• [Required work]
Copy out the entries below exactly as they stand, but only from the line containing "((exists outputs w, write_text" through the line containing "pose proof (Hex w1)".

<<<<

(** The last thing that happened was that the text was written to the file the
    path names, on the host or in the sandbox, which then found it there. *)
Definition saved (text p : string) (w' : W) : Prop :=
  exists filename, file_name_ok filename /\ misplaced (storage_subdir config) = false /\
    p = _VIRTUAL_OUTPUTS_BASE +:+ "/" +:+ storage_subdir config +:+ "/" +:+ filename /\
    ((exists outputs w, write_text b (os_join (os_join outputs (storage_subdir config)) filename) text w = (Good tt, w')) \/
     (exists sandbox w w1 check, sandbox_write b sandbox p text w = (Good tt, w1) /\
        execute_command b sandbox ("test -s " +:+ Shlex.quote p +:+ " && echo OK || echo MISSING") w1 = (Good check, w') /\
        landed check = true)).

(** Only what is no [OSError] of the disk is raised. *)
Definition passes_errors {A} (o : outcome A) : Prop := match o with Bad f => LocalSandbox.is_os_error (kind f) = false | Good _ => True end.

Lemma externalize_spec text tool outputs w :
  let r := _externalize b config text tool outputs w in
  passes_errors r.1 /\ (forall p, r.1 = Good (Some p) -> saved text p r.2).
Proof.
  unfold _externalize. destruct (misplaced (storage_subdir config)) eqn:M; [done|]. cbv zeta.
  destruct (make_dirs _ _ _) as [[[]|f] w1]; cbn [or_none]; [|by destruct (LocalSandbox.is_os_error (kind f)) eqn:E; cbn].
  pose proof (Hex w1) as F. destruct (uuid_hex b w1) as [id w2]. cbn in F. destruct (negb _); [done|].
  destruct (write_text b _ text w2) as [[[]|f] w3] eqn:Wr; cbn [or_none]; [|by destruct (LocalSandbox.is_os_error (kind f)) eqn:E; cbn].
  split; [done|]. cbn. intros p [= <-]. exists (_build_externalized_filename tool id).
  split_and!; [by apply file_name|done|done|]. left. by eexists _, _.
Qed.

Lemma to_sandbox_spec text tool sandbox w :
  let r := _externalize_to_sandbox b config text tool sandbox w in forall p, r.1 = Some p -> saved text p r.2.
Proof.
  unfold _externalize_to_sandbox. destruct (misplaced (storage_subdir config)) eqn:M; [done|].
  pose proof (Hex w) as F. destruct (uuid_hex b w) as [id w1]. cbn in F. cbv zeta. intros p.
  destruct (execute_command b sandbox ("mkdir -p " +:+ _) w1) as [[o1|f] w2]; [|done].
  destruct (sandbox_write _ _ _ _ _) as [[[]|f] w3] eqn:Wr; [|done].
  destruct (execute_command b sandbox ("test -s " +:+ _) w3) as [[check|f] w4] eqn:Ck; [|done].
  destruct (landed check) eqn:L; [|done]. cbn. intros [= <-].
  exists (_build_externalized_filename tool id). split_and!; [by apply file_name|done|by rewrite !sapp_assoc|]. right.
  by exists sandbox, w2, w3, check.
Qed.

>>>>

• [Output below]
    ((exists outputs w, write_text b (os_join (os_join outputs (storage_subdir config)) filename) text w = (Good tt, w')) \/
     (exists sandbox w w1 check, sandbox_write b sandbox p text w = (Good tt, w1) /\
        execute_command b sandbox ("test -s " +:+ Shlex.quote p +:+ " && echo OK || echo MISSING") w1 = (Good check, w') /\
        landed check = true)).

(** Only what is no [OSError] of the disk is raised. *)
Definition passes_errors {A} (o : outcome A) : Prop := match o with Bad f => LocalSandbox.is_os_error (kind f) = false | Good _ => True end.

Lemma externalize_spec text tool outputs w :
  let r := _externalize b config text tool outputs w in
  passes_errors r.1 /\ (forall p, r.1 = Good (Some p) -> saved text p r.2).
Proof.
  unfold _externalize. destruct (misplaced (storage_subdir config)) eqn:M; [done|]. cbv zeta.
  destruct (make_dirs _ _ _) as [[[]|f] w1]; cbn [or_none]; [|by destruct (LocalSandbox.is_os_error (kind f)) eqn:E; cbn].
  pose proof (Hex w1) as F. destruct (uuid_hex b w1) as [id w2]. cbn in F. destruct (negb _); [done|].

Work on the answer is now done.